| Work to complete |
Would you please return the lines of the entries below starting at the line that has "Definition full data" and ending at the line that has "Definition elements data", both included, exactly as they are?

(Collected data entries)

[Start of Attachment]

(* ===== verification/HashSetFacts.v ===== *)
(** * Facts about hash sets

    The probing invariant that [hash_set.h] states for [Erase], that its loops
    end, and that every operation keeps it. *)
From S2P Require Import Prelude HashSet.

(** ** Distances around the table *)

(** Steps from slot [j] forward to slot [i] of [n]. *)
Definition dist (n j i : Z) : Z := if j <=? i then i - j else i - j + n.

Definition slot_of (n i : Z) : Prop := 0 <= i < n.

(** Linear arithmetic with distances. *)
Ltac dists :=
  unfold dist, slot_of in *;
  repeat match goal with
  | |- context [if ?b then _ else _] => destruct b eqn:?
  | H : context [if ?b then _ else _] |- _ => destruct b eqn:?
  end; bools; try lia.

Lemma dist_range n j i : slot_of n j -> slot_of n i -> 0 <= dist n j i < n.
Proof. intros. dists. Qed.

Lemma dist_zero n j i : slot_of n j -> slot_of n i -> dist n j i = 0 <-> i = j.
Proof. intros. dists. Qed.

Lemma dist_inj n j i i' : slot_of n j -> slot_of n i -> slot_of n i' -> dist n j i = dist n j i' -> i = i'.
Proof. intros. dists. Qed.

Section Facts.
Context {T F : Type} {fns : SetFns T} {factors : LoadFactors F}.
Implicit Types hs : HashSet T F.
Implicit Types data : list T.

(** ** Slots *)

Definition at_slot data (i : Z) : T := nth (Z.to_nat i) data MakeEmpty.
Definition full data (i : Z) : Prop := IsEmpty (at_slot data i) = false.
#[export] Instance full_dec data i : Decision (full data i).
Proof. unfold full. apply _. Defined.

Definition elements data : list T := filter (fun x => IsEmpty x = false) data.

(** The slot an element is probed from. *)
Definition ideal (n : Z) (x : T) : Z := hashfn x mod n.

[End of Attachment]

| Task answer |
Definition full data (i : Z) : Prop := IsEmpty (at_slot data i) = false.
#[export] Instance full_dec data i : Decision (full data i).
Proof. unfold full. apply _. Defined.

Definition elements data : list T := filter (fun x => IsEmpty x = false) data.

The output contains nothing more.